— Data to use —
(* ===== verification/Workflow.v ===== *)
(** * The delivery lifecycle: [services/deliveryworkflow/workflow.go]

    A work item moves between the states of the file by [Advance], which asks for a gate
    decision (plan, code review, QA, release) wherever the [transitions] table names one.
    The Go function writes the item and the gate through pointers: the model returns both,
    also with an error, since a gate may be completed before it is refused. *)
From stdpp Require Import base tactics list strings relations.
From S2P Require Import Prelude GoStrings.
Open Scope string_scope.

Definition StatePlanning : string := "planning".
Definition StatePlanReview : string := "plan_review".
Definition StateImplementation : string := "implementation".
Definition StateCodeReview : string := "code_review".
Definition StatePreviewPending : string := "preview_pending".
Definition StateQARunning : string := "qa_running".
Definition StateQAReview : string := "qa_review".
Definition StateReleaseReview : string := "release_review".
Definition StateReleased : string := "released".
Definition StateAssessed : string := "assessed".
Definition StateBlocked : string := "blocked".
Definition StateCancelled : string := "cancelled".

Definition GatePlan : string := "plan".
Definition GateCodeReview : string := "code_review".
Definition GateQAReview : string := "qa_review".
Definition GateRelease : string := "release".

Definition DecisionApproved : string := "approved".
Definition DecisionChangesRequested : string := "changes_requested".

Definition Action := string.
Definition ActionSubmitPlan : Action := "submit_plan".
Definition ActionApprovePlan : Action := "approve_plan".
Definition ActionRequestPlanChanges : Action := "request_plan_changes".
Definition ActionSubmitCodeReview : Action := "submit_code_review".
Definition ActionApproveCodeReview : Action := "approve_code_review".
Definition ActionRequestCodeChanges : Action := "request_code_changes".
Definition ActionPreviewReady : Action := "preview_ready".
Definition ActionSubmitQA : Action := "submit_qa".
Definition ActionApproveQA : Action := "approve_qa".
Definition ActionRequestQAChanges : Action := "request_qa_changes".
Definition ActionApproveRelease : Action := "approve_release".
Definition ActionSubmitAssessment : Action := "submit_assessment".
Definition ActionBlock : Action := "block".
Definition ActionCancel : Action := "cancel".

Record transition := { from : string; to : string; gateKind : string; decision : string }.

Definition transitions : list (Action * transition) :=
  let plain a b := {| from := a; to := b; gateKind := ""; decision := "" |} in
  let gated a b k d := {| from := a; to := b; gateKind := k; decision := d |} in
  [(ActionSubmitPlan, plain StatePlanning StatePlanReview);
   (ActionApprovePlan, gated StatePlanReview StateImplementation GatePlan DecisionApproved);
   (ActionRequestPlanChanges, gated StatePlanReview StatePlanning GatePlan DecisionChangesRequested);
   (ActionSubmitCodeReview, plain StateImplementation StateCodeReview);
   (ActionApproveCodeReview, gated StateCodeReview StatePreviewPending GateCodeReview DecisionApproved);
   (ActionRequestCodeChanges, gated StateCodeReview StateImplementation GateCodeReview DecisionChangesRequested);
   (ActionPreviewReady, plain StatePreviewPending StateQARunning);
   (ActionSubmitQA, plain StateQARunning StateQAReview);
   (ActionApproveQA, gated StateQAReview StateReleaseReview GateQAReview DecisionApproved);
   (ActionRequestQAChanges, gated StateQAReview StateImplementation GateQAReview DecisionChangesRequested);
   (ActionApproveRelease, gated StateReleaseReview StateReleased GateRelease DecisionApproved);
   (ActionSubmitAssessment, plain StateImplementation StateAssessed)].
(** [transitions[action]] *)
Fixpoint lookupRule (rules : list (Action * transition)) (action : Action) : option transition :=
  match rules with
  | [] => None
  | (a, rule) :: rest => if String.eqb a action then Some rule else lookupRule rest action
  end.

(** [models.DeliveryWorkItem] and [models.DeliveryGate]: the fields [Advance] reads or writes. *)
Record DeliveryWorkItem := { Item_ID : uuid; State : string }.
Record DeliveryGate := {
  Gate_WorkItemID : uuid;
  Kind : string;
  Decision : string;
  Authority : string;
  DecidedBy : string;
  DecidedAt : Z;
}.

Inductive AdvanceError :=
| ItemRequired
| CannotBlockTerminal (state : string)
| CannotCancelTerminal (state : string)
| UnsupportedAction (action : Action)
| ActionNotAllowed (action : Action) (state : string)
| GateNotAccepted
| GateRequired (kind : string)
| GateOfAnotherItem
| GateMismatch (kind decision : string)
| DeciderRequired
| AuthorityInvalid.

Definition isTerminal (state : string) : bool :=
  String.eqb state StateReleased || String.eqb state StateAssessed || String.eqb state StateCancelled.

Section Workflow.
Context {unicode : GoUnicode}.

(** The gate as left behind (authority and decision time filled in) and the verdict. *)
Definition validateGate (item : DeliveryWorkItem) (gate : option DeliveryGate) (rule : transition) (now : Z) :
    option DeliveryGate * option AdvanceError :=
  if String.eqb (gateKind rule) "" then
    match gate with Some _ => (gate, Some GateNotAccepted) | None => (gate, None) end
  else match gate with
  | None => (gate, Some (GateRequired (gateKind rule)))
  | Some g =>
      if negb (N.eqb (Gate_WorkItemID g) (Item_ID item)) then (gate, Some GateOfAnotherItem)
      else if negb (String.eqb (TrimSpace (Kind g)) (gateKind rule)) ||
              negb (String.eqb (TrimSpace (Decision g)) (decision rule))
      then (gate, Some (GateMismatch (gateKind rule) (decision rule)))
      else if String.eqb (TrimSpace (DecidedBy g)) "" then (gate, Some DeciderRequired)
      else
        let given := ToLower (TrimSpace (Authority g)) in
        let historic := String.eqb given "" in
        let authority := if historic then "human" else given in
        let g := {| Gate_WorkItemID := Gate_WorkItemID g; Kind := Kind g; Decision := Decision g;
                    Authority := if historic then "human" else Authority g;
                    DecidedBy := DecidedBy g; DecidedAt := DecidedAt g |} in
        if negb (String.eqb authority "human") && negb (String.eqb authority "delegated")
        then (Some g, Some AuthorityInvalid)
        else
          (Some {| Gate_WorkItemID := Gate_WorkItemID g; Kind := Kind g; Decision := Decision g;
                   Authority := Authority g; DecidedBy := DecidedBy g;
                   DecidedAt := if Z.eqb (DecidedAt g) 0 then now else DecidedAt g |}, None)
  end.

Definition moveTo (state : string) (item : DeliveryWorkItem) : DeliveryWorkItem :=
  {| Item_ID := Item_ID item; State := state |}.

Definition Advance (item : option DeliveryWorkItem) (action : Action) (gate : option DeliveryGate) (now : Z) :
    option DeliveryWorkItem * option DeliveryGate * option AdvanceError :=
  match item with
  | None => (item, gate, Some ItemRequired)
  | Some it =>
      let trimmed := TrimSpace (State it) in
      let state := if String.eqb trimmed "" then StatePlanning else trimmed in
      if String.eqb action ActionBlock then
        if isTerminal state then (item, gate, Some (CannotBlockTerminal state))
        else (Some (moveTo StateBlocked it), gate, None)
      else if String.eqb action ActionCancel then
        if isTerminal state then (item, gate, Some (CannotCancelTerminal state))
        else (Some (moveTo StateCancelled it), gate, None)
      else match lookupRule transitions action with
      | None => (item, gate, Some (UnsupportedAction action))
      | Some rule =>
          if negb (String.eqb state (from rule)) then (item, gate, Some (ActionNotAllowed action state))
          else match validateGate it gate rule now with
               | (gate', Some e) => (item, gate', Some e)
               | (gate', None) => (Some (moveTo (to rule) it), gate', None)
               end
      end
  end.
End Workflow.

— The problem —
Reproduce exactly the lines of the records above from the one with "else (Some (moveTo StateCancelled" to the one with "Some rule =>", both included, and leave out everything else.

— Solution for this exercise —
        else (Some (moveTo StateCancelled it), gate, None)
      else match lookupRule transitions action with
      | None => (item, gate, Some (UnsupportedAction action))
      | Some rule =>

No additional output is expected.